— WHAT YOU SHOULD DO —
Set down, please, exactly the lines below that run from the line with "unfold security.install in" to the line with "destruct (SecurityConfig.user sec) as [[u g]|];", both lines included.

— RECORDS SUPPLIED —
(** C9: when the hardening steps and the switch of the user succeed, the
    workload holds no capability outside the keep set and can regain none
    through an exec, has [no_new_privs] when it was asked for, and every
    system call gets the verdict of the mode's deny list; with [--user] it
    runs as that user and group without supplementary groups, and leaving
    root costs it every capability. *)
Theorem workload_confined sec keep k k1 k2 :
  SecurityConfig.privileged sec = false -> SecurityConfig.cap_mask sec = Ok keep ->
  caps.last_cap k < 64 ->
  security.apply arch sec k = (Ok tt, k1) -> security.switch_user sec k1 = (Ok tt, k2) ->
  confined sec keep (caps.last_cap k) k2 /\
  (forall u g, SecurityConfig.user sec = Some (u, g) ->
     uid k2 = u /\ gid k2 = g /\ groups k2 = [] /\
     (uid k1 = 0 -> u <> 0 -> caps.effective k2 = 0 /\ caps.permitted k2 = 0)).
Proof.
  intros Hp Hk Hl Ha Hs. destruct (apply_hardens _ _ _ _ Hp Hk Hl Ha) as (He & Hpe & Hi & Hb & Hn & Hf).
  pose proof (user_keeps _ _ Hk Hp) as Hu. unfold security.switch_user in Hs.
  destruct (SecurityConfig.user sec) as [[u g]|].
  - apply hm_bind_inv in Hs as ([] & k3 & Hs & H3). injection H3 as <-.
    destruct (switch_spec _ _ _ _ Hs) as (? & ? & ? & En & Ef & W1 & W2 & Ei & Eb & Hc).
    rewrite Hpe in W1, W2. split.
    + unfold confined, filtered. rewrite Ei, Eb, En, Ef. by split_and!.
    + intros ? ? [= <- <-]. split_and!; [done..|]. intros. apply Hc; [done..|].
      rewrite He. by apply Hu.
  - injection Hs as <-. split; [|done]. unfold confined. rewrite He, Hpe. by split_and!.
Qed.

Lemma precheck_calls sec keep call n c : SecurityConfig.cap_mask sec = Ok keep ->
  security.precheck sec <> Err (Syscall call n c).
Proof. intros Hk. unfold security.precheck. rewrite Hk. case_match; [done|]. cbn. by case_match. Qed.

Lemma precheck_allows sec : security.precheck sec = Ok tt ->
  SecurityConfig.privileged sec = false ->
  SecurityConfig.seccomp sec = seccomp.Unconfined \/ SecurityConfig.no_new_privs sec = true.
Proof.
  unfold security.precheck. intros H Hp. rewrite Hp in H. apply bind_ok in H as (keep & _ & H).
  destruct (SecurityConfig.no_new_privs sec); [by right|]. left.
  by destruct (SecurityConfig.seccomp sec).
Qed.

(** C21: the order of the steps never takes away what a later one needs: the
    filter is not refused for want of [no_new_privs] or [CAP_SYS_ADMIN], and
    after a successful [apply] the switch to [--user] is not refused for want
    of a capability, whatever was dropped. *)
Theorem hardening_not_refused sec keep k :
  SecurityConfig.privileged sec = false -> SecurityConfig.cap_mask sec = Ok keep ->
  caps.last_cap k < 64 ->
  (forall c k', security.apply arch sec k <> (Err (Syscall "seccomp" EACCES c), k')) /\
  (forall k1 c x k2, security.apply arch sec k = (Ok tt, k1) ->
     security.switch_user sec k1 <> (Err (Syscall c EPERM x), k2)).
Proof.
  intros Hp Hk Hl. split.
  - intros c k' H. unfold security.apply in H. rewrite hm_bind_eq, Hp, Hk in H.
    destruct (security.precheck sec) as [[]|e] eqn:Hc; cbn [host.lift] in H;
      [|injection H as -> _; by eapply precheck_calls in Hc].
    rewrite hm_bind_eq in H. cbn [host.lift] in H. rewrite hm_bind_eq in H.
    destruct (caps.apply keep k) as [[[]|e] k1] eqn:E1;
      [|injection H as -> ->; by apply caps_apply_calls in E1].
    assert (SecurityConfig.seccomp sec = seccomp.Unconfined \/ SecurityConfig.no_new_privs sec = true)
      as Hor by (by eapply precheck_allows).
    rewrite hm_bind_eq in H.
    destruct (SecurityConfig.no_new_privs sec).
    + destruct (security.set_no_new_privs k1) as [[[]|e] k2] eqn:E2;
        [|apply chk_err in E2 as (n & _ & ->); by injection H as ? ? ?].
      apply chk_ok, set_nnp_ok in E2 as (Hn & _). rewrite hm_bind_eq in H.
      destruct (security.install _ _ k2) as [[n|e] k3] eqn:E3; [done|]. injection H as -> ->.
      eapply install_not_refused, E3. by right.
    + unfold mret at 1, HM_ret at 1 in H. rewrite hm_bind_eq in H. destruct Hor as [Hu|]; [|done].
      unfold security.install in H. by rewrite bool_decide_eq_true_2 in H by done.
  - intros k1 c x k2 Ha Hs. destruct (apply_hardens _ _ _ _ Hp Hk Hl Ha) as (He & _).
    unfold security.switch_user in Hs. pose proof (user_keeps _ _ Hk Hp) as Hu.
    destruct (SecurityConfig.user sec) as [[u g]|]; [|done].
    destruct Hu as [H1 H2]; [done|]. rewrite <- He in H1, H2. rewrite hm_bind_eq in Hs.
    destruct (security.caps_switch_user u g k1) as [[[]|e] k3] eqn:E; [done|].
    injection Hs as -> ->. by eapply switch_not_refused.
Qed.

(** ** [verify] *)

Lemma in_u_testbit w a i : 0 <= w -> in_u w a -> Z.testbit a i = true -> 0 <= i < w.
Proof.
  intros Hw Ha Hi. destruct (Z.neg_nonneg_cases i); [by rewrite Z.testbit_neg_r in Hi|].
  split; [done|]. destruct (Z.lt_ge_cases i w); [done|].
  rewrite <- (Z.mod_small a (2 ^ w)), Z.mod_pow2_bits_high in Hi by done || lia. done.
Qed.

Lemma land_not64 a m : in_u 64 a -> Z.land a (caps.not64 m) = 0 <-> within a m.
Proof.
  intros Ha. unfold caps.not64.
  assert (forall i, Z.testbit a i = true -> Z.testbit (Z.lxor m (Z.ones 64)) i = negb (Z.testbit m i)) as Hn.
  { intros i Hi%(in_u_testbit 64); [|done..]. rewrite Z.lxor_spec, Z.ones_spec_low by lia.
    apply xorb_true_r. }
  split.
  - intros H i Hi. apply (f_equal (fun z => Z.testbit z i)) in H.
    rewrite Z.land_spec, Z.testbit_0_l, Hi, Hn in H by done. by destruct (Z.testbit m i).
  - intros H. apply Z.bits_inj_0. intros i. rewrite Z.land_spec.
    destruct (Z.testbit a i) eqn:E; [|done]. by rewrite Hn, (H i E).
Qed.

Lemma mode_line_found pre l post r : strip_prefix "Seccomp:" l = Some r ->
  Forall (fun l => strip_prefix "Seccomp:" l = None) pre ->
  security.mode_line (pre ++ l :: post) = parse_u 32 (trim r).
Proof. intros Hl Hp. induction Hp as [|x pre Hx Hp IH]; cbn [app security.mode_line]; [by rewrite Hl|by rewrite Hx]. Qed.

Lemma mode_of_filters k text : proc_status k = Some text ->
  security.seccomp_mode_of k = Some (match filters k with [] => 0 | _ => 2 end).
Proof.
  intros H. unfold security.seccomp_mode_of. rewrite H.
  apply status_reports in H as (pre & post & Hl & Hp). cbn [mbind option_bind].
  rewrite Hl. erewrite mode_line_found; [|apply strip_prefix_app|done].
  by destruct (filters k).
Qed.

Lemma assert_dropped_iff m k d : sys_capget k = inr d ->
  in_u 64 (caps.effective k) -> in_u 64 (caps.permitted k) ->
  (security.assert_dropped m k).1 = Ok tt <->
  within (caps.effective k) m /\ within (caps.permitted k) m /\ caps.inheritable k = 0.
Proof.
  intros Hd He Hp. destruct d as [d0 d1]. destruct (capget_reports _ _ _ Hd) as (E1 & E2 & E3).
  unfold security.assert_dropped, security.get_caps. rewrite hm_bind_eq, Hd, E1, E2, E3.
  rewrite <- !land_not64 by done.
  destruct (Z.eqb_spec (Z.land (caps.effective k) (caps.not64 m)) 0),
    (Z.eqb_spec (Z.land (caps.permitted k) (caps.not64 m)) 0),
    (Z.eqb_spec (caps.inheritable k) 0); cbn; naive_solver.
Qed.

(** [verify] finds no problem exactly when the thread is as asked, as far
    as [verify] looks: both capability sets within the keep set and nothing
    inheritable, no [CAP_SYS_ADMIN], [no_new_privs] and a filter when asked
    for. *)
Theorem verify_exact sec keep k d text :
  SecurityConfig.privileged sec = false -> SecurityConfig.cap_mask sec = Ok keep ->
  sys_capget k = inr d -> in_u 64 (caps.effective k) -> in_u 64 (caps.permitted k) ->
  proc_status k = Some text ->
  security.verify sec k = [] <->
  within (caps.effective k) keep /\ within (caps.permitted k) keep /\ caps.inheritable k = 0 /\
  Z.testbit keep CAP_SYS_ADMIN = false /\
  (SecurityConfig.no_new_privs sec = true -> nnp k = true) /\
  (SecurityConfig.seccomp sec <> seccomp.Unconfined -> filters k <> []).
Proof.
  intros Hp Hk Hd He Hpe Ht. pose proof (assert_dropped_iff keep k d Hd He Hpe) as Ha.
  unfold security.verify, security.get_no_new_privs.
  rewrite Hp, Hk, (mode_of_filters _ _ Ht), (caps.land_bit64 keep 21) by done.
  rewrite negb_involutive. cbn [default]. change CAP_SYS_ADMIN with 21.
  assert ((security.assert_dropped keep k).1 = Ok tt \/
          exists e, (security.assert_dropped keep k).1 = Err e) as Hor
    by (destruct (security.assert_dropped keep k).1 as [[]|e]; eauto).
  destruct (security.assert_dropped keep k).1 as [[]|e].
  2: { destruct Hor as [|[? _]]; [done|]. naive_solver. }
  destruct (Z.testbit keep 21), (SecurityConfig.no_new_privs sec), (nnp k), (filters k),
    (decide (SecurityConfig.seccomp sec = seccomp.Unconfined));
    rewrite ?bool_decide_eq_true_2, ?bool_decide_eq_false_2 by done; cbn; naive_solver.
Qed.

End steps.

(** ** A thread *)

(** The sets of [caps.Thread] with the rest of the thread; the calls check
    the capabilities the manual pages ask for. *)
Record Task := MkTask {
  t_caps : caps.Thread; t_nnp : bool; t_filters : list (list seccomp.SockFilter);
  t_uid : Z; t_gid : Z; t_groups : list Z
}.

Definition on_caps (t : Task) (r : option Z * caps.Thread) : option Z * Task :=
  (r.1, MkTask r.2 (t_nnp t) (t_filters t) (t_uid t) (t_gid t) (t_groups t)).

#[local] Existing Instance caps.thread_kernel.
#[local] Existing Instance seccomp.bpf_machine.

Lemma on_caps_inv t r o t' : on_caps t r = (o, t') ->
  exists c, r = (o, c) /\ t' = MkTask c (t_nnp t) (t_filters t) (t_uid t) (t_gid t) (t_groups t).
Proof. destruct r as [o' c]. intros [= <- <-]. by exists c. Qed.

— ANSWER SECTION —
      unfold security.install in H. by rewrite bool_decide_eq_true_2 in H by done.
  - intros k1 c x k2 Ha Hs. destruct (apply_hardens _ _ _ _ Hp Hk Hl Ha) as (He & _).
    unfold security.switch_user in Hs. pose proof (user_keeps _ _ Hk Hp) as Hu.
    destruct (SecurityConfig.user sec) as [[u g]|]; [|done].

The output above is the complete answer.